Herrmann is the founder of Bolinda – ‘the largest online audio bookstore in the southern hemisphere’ – and was praised for using technology to grow her business at speed.

The children’s FutureBook prize went to Wonderbly (formerly known as Lost My Name) – a rising star in publishing that personalises stories to help keep kids engaged.

The publisher won the accolade for it’s latest release, The Golden Ticket, a book that needs to be on the children’s Christmas lists.

“Wonderbly proves that technology can work brilliantly at the service of a great product, rather than being the star,” said the judges.
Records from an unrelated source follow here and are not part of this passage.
(* ===== verification/WebSpec.v ===== *)
(** What the web client shows: [ParseDocument] as a function of the items of the
    page, and the table it looks for. *)
From stdpp Require Import base numbers list gmap option strings.
From S2P Require Import Prelude.
From S2P Require Import Libc.
From S2P Require Import Circle.
From S2P Require Import HttpClient.
From S2P Require Import HtmlScanner.
From S2P Require Import HtmlSpec.
From S2P Require Import HtmlScan.
From S2P Require Import WebClient.
Import Libc Html Web.

Section spec.
Context `{Target, CharSign, Platform W, WebPlatform W}.

(** * The items of a page *)

(** What a text in a column adds to the screen. *)
Definition show_text (rev : Z) (first : bool) (t : list Z) : list Z :=
  (if first then
     let '(v, rest) := strtoul t 16 in
     if bool_decide (rest = []) && (v =? rev) then ESC :: cstr "[1m" else []
   else cstr ", ") ++ CString_Replace t (cstr "&#160;") (cstr " ").

(** The end of a row. *)
Definition end_row : list Z := ESC :: cstr "[0m" ++ [10].

(** An item of the table: the next state ([None] at its end) and the output. *)
Definition show_column (rev st : Z) (i : THtmlItem * list Z) : option Z * list Z :=
  match i.1 with
  | HtmlItemTag =>
      if streq i.2 (cstr "</table>") then (None, [])
      else if streq i.2 (cstr "</tr>") then (Some 4, end_row) else (Some st, [])
  | HtmlItemText => (Some 5, show_text rev (st =? 4) i.2)
  | _ => (Some st, [])
  end.

Definition is_tag (i : THtmlItem * list Z) : bool := bool_decide (i.1 = HtmlItemTag).
Definition is_text (i : THtmlItem * list Z) : bool := bool_decide (i.1 = HtmlItemText).
Definition is_body (i : THtmlItem * list Z) : bool := is_tag i && strneq (cstr "<body") i.2.
Definition is_heading (i : THtmlItem * list Z) : bool :=
  is_text i && streq i.2 (cstr "Board Revision History").
Definition is_table (i : THtmlItem * list Z) : bool := is_tag i && strneq (cstr "<table") i.2.

Definition show_item (rev st : Z) (i : THtmlItem * list Z) : option Z * list Z :=
  if st =? 0 then (Some (if is_body i then 1 else st), [])
  else if st =? 1 then (Some (if is_heading i then 2 else st), [])
  else if st =? 2 then (Some (if is_table i then 3 else st), [])
  else if st =? 3 then
    if is_text i then
      if streq i.2 (cstr "Revision")
      then let '(o, out) := show_column rev 4 i in (o, 10 :: out) else (Some 2, [])
    else (Some st, [])
  else show_column rev st i.

(** The value [ParseDocument] returns, and its output. *)
Fixpoint show_items (rev st : Z) (l : list (THtmlItem * list Z)) : bool * list Z :=
  match l with
  | [] => (false, [])
  | i :: l =>
      if before_EOF i.1 then
        match show_item rev st i with
        | (None, out) => (true, out)
        | (Some st, out) => let '(b, outs) := show_items rev st l in (b, out ++ outs)
        end
      else (false, [])
  end.

(** ** [ParseDocument] does that *)

Lemma when_true (b : bool) {S} (m : M S ()) s : when b m s = if b then m s else Ok ((), s).
Proof using Type. by destruct b. Qed.

Lemma Screen_Write_run s (p : @parse W) : Screen_Write s p = Ok ((), set_screen (screen p ++ s) p).
Proof using Type. done. Qed.

Lemma set_screen_app a b (p : @parse W) :
  set_screen (screen (set_screen (screen p ++ a) p) ++ b) (set_screen (screen p ++ a) p) =
  set_screen (screen p ++ a ++ b) p.
Proof using Type. unfold set_screen. cbn [screen scanner pworld]. by rewrite <-app_assoc. Qed.

Lemma column_text_run rev st t (p : @parse W) :
  column_text rev st t p = Ok ((), set_screen (screen p ++ show_text rev (st =? 4) t) p).
Proof using Type.
  unfold column_text, show_text. rewrite bind_unfold. destruct (st =? 4).
  - destruct (strtoul t 16) as [v rest]. rewrite when_true.
    destruct (bool_decide (rest = []) && (v =? rev)); [|done].
    by rewrite !Screen_Write_run, set_screen_app.
  - by rewrite !Screen_Write_run, set_screen_app.
Qed.

Lemma set_screen_nil (p : @parse W) : set_screen (screen p ++ []) p = p.
Proof using Type. rewrite app_nil_r. by destruct p. Qed.

Lemma column_item_run rev st k t (p : @parse W) :
  column_item rev st k t p =
  Ok ((show_column rev st (k, t)).1, set_screen (screen p ++ (show_column rev st (k, t)).2) p).
Proof using Type.
  unfold column_item, show_column. cbn [fst snd]. destruct k; cbn; try (by rewrite set_screen_nil).
  - destruct (streq t _); cbn; [by rewrite set_screen_nil|].
    destruct (streq t _); cbn; [done|by rewrite set_screen_nil].
  - by rewrite (bind_run _ _ _ _ _ (column_text_run rev st t p)).
Qed.

Lemma parse_step_run rev st k t (p : @parse W) :
  0 ≤ st ≤ 5 →
  parse_step rev st k t p =
  Ok ((show_item rev st (k, t)).1, set_screen (screen p ++ (show_item rev st (k, t)).2) p) ∧
  (∀ st', (show_item rev st (k, t)).1 = Some st' → 0 ≤ st' ≤ 5).
Proof using Type.
  intros Hst. split.
  - unfold parse_step, show_item, is_body, is_heading, is_table, is_tag, is_text. cbn [fst snd].
    destruct (Z.eqb_spec st 0); [cbn; by rewrite set_screen_nil|].
    destruct (Z.eqb_spec st 1); [cbn; by rewrite set_screen_nil|].
    destruct (Z.eqb_spec st 2); [cbn; by rewrite set_screen_nil|].
    destruct (Z.eqb_spec st 3).
    + case_bool_decide; [|cbn; by rewrite set_screen_nil].
      destruct (streq t _); [|cbn; by rewrite set_screen_nil].
      rewrite bind_unfold, Screen_Write_run, column_item_run, set_screen_app.
      by destruct (show_column rev 4 (k, t)) as [o out].
    + destruct ((st =? 4) || (st =? 5)) eqn:E; [apply column_item_run|].
      apply orb_false_iff in E as [?%Z.eqb_neq ?%Z.eqb_neq]. lia.
  - intros st'. unfold show_item, show_column. repeat case_match; intros E; simplify_eq/=; lia.
Qed.

(** Taking the next item and going on, from any place of the document. *)
Lemma parse_loop_run content doc rev f1 f2 n m st s t (p : @parse W) :
  document content doc → scanning content doc n s (scanner p) → 0 ≤ st ≤ 5 →
  (n < f1)%nat → (n < f2)%nat → (n < m)%nat →
  wp no_fault
    ('(k, t) ← zoom scanner set_scanner (GetNextItem f1 t); parse_loop f2 rev st k t)
    (λ b p', let r := show_items rev st (items m (tagged (scanner p)) t s) in
       b = r.1 ∧ screen p' = screen p ++ r.2) p.
Proof using Type.
  intros Hdoc. revert f1 n m st s t p. induction f2 as [|f2 IH]; intros f1 n m st s t p Hsc Hst Hf1 Hf2 Hm; [lia|].
  destruct m as [|m]; [lia|]. wp_step. wp_step. eapply wp_mono; [by eapply GetNextItem_run|].
  intros o sc1 Ho. cbn [items parse_loop].
  destruct (next_item (tagged (scanner p)) s) as [k1 t1 rest| |rest] eqn:En; cbn in Ho.
  - destruct Ho as (-> & HT & n1 & Hn1 & Hsc1). cbn [show_items fst].
    destruct (before_EOF k1) eqn:Ek.
    + destruct (parse_step_run rev st k1 t1 (set_scanner sc1 p) Hst) as [E Hst1].
      destruct (show_item rev st (k1, t1)) as [[st1|] out]; cbn [fst snd] in E, Hst1;
        (eapply wp_run; [exact E|]).
      * eapply wp_mono; [eapply (IH (S f2) n1 m); [exact Hsc1|by apply Hst1|lia|lia|lia]|].
        intros b p'. cbv zeta. unfold tagged. cbn [set_screen set_scanner scanner]. rewrite HT.
        assert (negb ((if bool_decide (k1 = HtmlItemText) then 1 else 0) =? 0) =
          bool_decide (k1 = HtmlItemText)) as -> by by destruct (bool_decide _).
        destruct (show_items rev st1 _) as [b1 outs]. intros [-> ->]. split; [done|].
        cbn. by rewrite app_assoc.
      * by apply wp_ret.
    + apply next_item_kind in En. exfalso. by destruct k1; naive_solver.
  - subst o. cbn [before_EOF]. rewrite bool_decide_false by naive_solver. wp_step.
    eapply wp_env. intros [] w _. wp_step. cbn. by rewrite app_nil_r.
  - destruct Ho as (-> & HT & n1 & Hn1 & Hsc1). cbn [before_EOF show_items fst].
    rewrite bool_decide_true by done. wp_step. eapply wp_env. intros [] w _. wp_step. cbn.
    by rewrite app_nil_r.
Qed.

Lemma ParseDocument_run content doc fuel scr w :
  document content doc → (length doc < fuel)%nat →
  ∃ w', ParseDocument fuel (Some content) scr w =
    let rev := Z.land (CMachineInfo_GetRevisionRaw w).1 0xFFFFFF in
    let r := show_items rev 0 (document_items [] doc) in Ok (r.1, (scr ++ r.2, w')).
Proof using Type.
  intros Hdoc Hf. unfold ParseDocument. destruct (CMachineInfo_GetRevisionRaw w) as [raw w1].
  cbn [fst]. set (rev := Z.land raw 0xFFFFFF). destruct (CLogger_Write _ _ _ w1) as [[] w2].
  destruct (construct (Some content)) as [sc|] eqn:E; [|done].
  pose proof (scanning_construct content doc sc E) as Hsc.
  pose proof (parse_loop_run content doc rev fuel fuel _ (S (length doc)) 0 _ [] (mkParse sc scr w2)
    Hdoc Hsc ltac:(lia) Hf Hf ltac:(lia)) as Hrun.
  apply wp_total in Hrun as (b & p' & Hr & -> & Hs). exists (pworld p').
  assert (GetFirstItem fuel [] sc = GetNextItem fuel [] sc) as Hfirst.
  { unfold GetFirstItem. rewrite bind_unfold. cbn [modify]. by injection E as <-. }
  rewrite bind_unfold in *. unfold zoom in *. cbn [scanner] in *. rewrite Hfirst, Hr, Hs.
  unfold document_items. assert (tagged sc = false) as -> by (by injection E as <-).
  cbn [screen]. done.
Qed.
End spec.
Read more: Is personalised publishing empowering or egocentric?

Grown-ups on the other hand will want to get stuck into Amazon Publishing’s ‘Kindle in Motion’ book Ripper: The Secret Life of Walter Sickert by Patricia Cornwell.

Taking home the adult FutureBook prize, this uses digital archival material – including intricate maps and hundreds of images – to bring the sinister crime story to life.

Immersive fiction app unrd took home the BookTech award for it’s inspired story Last Seen Online. This takes place over seven days and embraces all kinds of modern media – including in-app ‘chat’ story – to lay out the case of a missing girl, as her family and friends try to track her down.

While Enroly, a student referral hub that connects overseas students to free academic counselling and visa advice, took home an award for its contribution to the world of digital education.

innovation of all kinds

While many of this year’s FutureBook winners still use digital tools, its organisers have consciously focused on embracing broader ‘innovation’ across the industry, judge Bec Evans told The Memo this morning.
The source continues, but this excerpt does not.